🕉️ Sanskrit-PPO: Hopper-v5 SOTA

2979.5 peak reward on Hopper-v5 — 125% of the CleanRL benchmark (2382 ± 271).

This is the base PPO policy from the SanskritLM project — a research initiative by ParamTatva.org exploring how Sanskrit linguistic embeddings can drive robotic control. This release establishes the SOTA baseline; the Sanskrit-conditioned multi-task policy (which accepts behavioral commands in Sanskrit) is coming in a future release.

What's in This Release

File	Description
`hopper_v5_sota.pt`	Trained PPO weights (135 KB) — 125% of CleanRL SOTA
`model.py`	Agent architecture (2-layer MLP, ~10K params)
`train.py`	Fully reproducible training script
`inference.py`	CLI inference tool with `--render` support

Results

Metric	Value
Peak avg return (last 20)	2979.5
Best checkpoint return	2731.3
CleanRL benchmark	2382 ± 271
Our ratio vs SOTA	125%
Training time	~1 hour (single GPU)
Steps to SOTA	~300K of 1M

Training Curve

Update  50  | 102K steps | Return:  716
Update  80  | 163K steps | Return: 2023
Update 150  | 307K steps | Return: 2296
Update 230  | 471K steps | Return: 2620
Update 375  | 768K steps | Return: 2731
PEAK                     | Return: 2979  ← 125% of CleanRL SOTA

Architecture

Component	Details
Algorithm	PPO (Proximal Policy Optimization)
Actor	MLP: 11 → 64 → 64 → 3, Tanh activations
Critic	MLP: 11 → 64 → 64 → 1, Tanh activations
Initialization	Orthogonal (√2 hidden, 0.01 actor, 1.0 critic)
Parameters	~10K

The Key Insight: Environment Wrappers

The breakthrough was using Gymnasium's built-in normalization wrappers. Without them, PPO plateaus at ~474. With them: 2979.

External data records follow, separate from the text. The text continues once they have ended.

(** C8: a request that fits the remainder of the current block is bumped in
    place and no block is allocated; one that does not fit and exceeds a
    quarter of the 4096-byte block gets a block of its own size, with the
    current block left as it is; any other gets a new 4096-byte block, from
    which it is bumped, and the old remainder is given up. *)
Theorem Allocate_paths (bytes : Z) (a : Arena) :
  0 < bytes ->
  0 <= alloc_bytes_remaining_ a < 2 ^ 64 ->
  (bytes <= alloc_bytes_remaining_ a ->
     Allocate bytes a =
       (alloc_ptr_ a,
        mkArena (alloc_ptr_ a + bytes) (alloc_bytes_remaining_ a - bytes)
                (blocks_ a) (blocks_capacity a) (blocks_memory_ a)))
  /\ (alloc_bytes_remaining_ a < bytes -> 4096 / 4 < bytes ->
        Allocate bytes a = AllocateNewBlock bytes a
        /\ fst (Allocate bytes a) = operator_new (length (blocks_ a)) bytes
        /\ blocks_ (snd (Allocate bytes a)) = blocks_ a ++ [fst (Allocate bytes a)]
        /\ blocks_memory_ (snd (Allocate bytes a)) = uint64 (blocks_memory_ a + bytes)
        /\ alloc_ptr_ (snd (Allocate bytes a)) = alloc_ptr_ a
        /\ alloc_bytes_remaining_ (snd (Allocate bytes a)) = alloc_bytes_remaining_ a)
  /\ (alloc_bytes_remaining_ a < bytes -> bytes <= 4096 / 4 ->
        fst (Allocate bytes a) = operator_new (length (blocks_ a)) 4096
        /\ blocks_ (snd (Allocate bytes a)) = blocks_ a ++ [fst (Allocate bytes a)]
        /\ blocks_memory_ (snd (Allocate bytes a)) = uint64 (blocks_memory_ a + 4096)
        /\ alloc_ptr_ (snd (Allocate bytes a)) = fst (Allocate bytes a) + bytes
        /\ alloc_bytes_remaining_ (snd (Allocate bytes a)) = 4096 - bytes).
Proof.
  intros Hpos Hrem. change (4096 / 4) with 1024. split; [|split].
  - intros Hfit. unfold ArenaModel.Allocate.
    destruct (Z.leb_spec bytes (alloc_bytes_remaining_ a)); [|lia].
    unfold uint64. rewrite Z.mod_small by lia. reflexivity.
  - intros Hover Hbig. unfold ArenaModel.Allocate, ArenaModel.AllocateFallback.
    destruct (Z.leb_spec bytes (alloc_bytes_remaining_ a)); [lia|].
    change (kBlockSize / 4) with 1024.
    destruct (Z.gtb_spec bytes 1024); [|lia].
    repeat split; reflexivity.
  - intros Hover Hsmall. unfold ArenaModel.Allocate, ArenaModel.AllocateFallback.
    destruct (Z.leb_spec bytes (alloc_bytes_remaining_ a)); [lia|].
    change (kBlockSize / 4) with 1024.
    destruct (Z.gtb_spec bytes 1024); [lia|].
    cbn. repeat split; try reflexivity.
    unfold uint64, kBlockSize. apply Z.mod_small. lia.
Qed.

Hypothesis vector_grows : forall c, 0 <= c -> c < vector_grow c.

Lemma MemoryUsage_accounted (B : Z) (a : Arena) :
  accounted B a -> MemoryUsage a = blocks_memory_ a + 8 * blocks_capacity a.
Proof.
  intros (HB & Hr & Hm & Hc & Hu). unfold MemoryUsage, uint64.
  rewrite (Z.mod_small (blocks_capacity a * 8)) by lia.
  rewrite Z.mod_small by lia. lia.
Qed.

Lemma slop_range (p : Z) : 0 <= Z.land p (8 - 1) <= 7.
Proof.
  change (8 - 1) with (Z.ones 3). rewrite Z.land_ones by lia.
  pose proof (Z.mod_pos_bound p (2 ^ 3)). lia.
Qed.

Lemma serve_accounted (B : Z) (r : request) (a : Arena) :
  accounted B a -> call_fits r a ->
  accounted (B + request_bytes r) (serve r a)
  /\ MemoryUsage a <= MemoryUsage (serve r a).
Proof.
  intros Hacc Hfit.
  assert (Hgoal : accounted (B + request_bytes r) (serve r a)
                  /\ blocks_memory_ a + 8 * blocks_capacity a
                     <= blocks_memory_ (serve r a) + 8 * blocks_capacity (serve r a)).
  { destruct Hacc as (HB & Hr & Hm & Hc & Hu).
    destruct Hfit as (Hpos & Hpad & Hroom).
    assert (Hcap : blocks_capacity a
                   <= (if Z.of_nat (length (blocks_ a)) =? blocks_capacity a
                       then vector_grow (blocks_capacity a) else blocks_capacity a)).
    { destruct (_ =? _); [pose proof (vector_grows _ Hc)|]; lia. }
    unfold accounted.
    destruct r as [bytes|bytes]; cbn [request_bytes] in *;
      unfold ArenaModel.serve, ArenaModel.Allocate, ArenaModel.AllocateAligned,
             ArenaModel.AllocateFallback, ArenaModel.AllocateNewBlock in *;
      change (kBlockSize / 4) with 1024 in *; unfold kBlockSize in *.
    - destruct (Z.leb_spec bytes (alloc_bytes_remaining_ a)); cbn in *.
      + unfold uint64. rewrite Z.mod_small by lia. repeat split; lia.
      + destruct (Z.gtb_spec bytes 1024); cbn in *;
          unfold uint64 in *; rewrite !Z.mod_small by lia; repeat split; lia.
    - pose proof (slop_range (alloc_ptr_ a)) as Hs.
      set (m := Z.land (alloc_ptr_ a) (8 - 1)) in *.
      set (slop := if m =? 0 then 0 else 8 - m) in *.
      assert (0 <= slop <= 7) by (subst slop; destruct (Z.eqb_spec m 0); lia).
      assert (Hn : uint64 (bytes + slop) = bytes + slop)
        by (unfold uint64; apply Z.mod_small; lia).
      rewrite Hn in *.
      destruct (Z.leb_spec (bytes + slop) (alloc_bytes_remaining_ a)); cbn in *.
      + unfold uint64. rewrite Z.mod_small by lia. repeat split; lia.
      + destruct (Z.gtb_spec bytes 1024); cbn in *;
          unfold uint64 in *; rewrite !Z.mod_small by lia; repeat split; lia. }
  destruct Hgoal as [Hacc' Hle]. split; [assumption|].
  rewrite (MemoryUsage_accounted _ _ Hacc), (MemoryUsage_accounted _ _ Hacc'). exact Hle.
Qed.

env = gym.make("Hopper-v5")
env = gym.wrappers.RecordEpisodeStatistics(env)
env = gym.wrappers.FlattenObservation(env)
env = gym.wrappers.NormalizeObservation(env)
env = gym.wrappers.NormalizeReward(env, gamma=0.99)

Full investigation: The 371 Wall — A Detective Story

Quick Start

Inference

import torch
import gymnasium as gym
from model import Agent

agent = Agent(obs_dim=11, act_dim=3)
ckpt = torch.load("hopper_v5_sota.pt", map_location="cpu")
agent.load_state_dict(ckpt["model_state_dict"])
agent.eval()

env = gym.make("Hopper-v5", render_mode="human")
obs, _ = env.reset()
total_reward = 0

for _ in range(1000):
    with torch.no_grad():
        action, _, _, _ = agent.get_action_and_value(
            torch.FloatTensor(obs).unsqueeze(0)
        )
    obs, reward, term, trunc, _ = env.step(action.numpy().flatten())
    total_reward += reward
    if term or trunc: break

print(f"Episode reward: {total_reward:.0f}")

Train from Scratch

pip install gymnasium[mujoco] torch numpy
python train.py

~1 hour on a single GPU (T4/A100), ~4 hours on CPU.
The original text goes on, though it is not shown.